> **What you have to do**:
Your task is to filter the entries and copy every line containing the string "option".

> **Supplied data**:

◆ ◆ ◆ ◆

(** X9.  When the first sample app asked has no response, [invoke] panics
    before deferring the end of its span: the span of [invoke] stays open,
    the ports after it are not asked, no body is written, and only the
    span of [OutgoingSampleApp] is ended. *)
Theorem OutgoingSampleApp_stops_without_response tid
  (port : string) (rest : list string) s (err : option Err) (e1 : Env) :
  port <> ""%string ->
  client_Do (sample_app_addr port) (outside (sdk s))
  = (DoReturns None err, e1) ->
  OutgoingSampleApp tid (port :: rest) s
  = (Panic nil_dereference,
     {| sdk := world_after (sdk s) (metrics (sdk s))
                 [SpanStart "invoke-sample-apps";
                  SpanStart "invoke-sample-app";
                  LogInfo ("Making request to sample app on port " ++ port);
                  HttpGet (sample_app_addr port);
                  SpanEnd "invoke-sample-apps"] e1;
        logged := logged s ++ request_error_line err |}).
Proof.
  intros Hport Hdo. apply String.eqb_neq in Hport.
  destruct s as [[u t d e] lg]. cbn [sdk outside logged metrics] in *.
  unfold OutgoingSampleApp. cbn [List.length Nat.eqb]. run.
  cbn [invokeSampleApps]. rewrite Hport. cbn [negb]. unfold bind.
  match goal with
  | |- context [invoke port ?s1] => rewrite (invoke_run port s1 _ e1 Hdo)
  end.
  run. trace_eq.
Qed.

(** X10.  Every handler serves its request in the same way, whatever the
    outside answers: if it returns it has ended every span it started,
    written exactly one body, the X-Ray form of the trace identifier, and
    recorded the request exactly once ([OutgoingSampleApp] with a
    non-empty port list records nothing); if it panics it has written no
    body and recorded nothing. *)
Theorem handlers_serve tid (s3c : option s3Client) (ports : list string) :
  (4 <= List.length tid)%nat ->
  serves (Instrument := Instrument) tid true (AwsSdkCall tid s3c)
  /\ serves (Instrument := Instrument) tid true (OutgoingHttpCall tid)
  /\ serves (Instrument := Instrument) tid true (OutgoingPsqlCall tid)
  /\ serves (Instrument := Instrument) tid (List.length ports =? 0)%nat
       (OutgoingSampleApp tid ports).
Proof.
  intros H. repeat split.
  - now apply serves_AwsSdkCall.
  - now apply serves_OutgoingHttpCall.
  - now apply serves_OutgoingPsqlCall.
  - now apply serves_OutgoingSampleApp.
Qed.

End HandlerFacts.

Lemma OutgoingHttpCall_with_response_witness :
  let sc := {| answers := []; scans := []; draws := [5000; 700] |} in
  exists (v1 v2 : Z) (e2 : Script),
    0 <= v1 < 1024 /\ 0 <= v2 < 512
    /\ OutgoingHttpCall sample_tid (first_request sc)
       = (Value tt,
          {| sdk := world_after (sdk (first_request sc))
                      (recorded (metrics (sdk (first_request sc))) v1 v2)
                      [HeaderSet "Content-Type" "application/json";
                       SpanStart "outgoing-http-call";
                       LogInfo "Making request to aws.amazon.com";
                       HttpGet "https://aws.amazon.com/";
                       HeaderSet "Content-Type" "application/json";
                       WriteBody
                         (JsonResponse "1-4bf92f35-77b34da6a3ce929d0e0e4736");
                       BodyClose "https://aws.amazon.com/";
                       SpanEnd "outgoing-http-call"] e2;
             logged := logged (first_request sc)
                       ++ request_error_line None |}).
Proof.
  intro sc.
  apply (OutgoingHttpCall_with_response sample_tid
           "1-4bf92f35-77b34da6a3ce929d0e0e4736" (first_request sc)
           tt None sc); reflexivity.
Defined.

Lemma OutgoingHttpCall_without_response_witness :
  let sc := {| answers := [DoReturns None (Some "timeout"%string)];
               scans := []; draws := [] |} in
  OutgoingHttpCall sample_tid (first_request sc)
  = (Panic "invalid memory address or nil pointer dereference"%string,
     {| sdk := world_after (sdk (first_request sc))
                 (metrics (sdk (first_request sc)))
                 [HeaderSet "Content-Type" "application/json";
                  SpanStart "outgoing-http-call";
                  LogInfo "Making request to aws.amazon.com";
                  HttpGet "https://aws.amazon.com/";
                  SpanEnd "outgoing-http-call"]
                 {| answers := []; scans := []; draws := [] |};
        logged := [("Error making request to amazon.com"%string,
                    "timeout"%string)] |}).
Proof.
  intro sc.
  exact (OutgoingHttpCall_without_response (out := scripted_outside)
           sample_tid (first_request sc) (Some "timeout"%string)
           {| answers := []; scans := []; draws := [] |} eq_refl).
Defined.

Lemma AwsSdkCall_needs_client_witness :
  let sc := {| answers := []; scans := []; draws := [17; 300] |} in
  exists (v1 v2 : Z) (e2 : Script),
    0 <= v1 < 1024 /\ 0 <= v2 < 512
    /\ AwsSdkCall sample_tid (Some s3Client_New) (first_request sc)
       = (Value tt,
          {| sdk := world_after (sdk (first_request sc))
                      (recorded (metrics (sdk (first_request sc))) v1 v2)
                      [HeaderSet "Content-Type" "application/json";
                       ListBuckets;
                       SpanStart "aws-sdk-call";
                       HeaderSet "Content-Type" "application/json";
                       WriteBody
                         (JsonResponse "1-4bf92f35-77b34da6a3ce929d0e0e4736");
                       SpanEnd "aws-sdk-call"] e2;
             logged := logged (first_request sc) |}).
Proof.
  intro sc.
  apply (proj2 (AwsSdkCall_needs_client sample_tid (first_request sc))
           s3Client_New "1-4bf92f35-77b34da6a3ce929d0e0e4736"%string).
  reflexivity.
Defined.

◆ ◆ ◆ ◆

> **Response**:
  (port : string) (rest : list string) s (err : option Err) (e1 : Env) :
Theorem handlers_serve tid (s3c : option s3Client) (ports : list string) :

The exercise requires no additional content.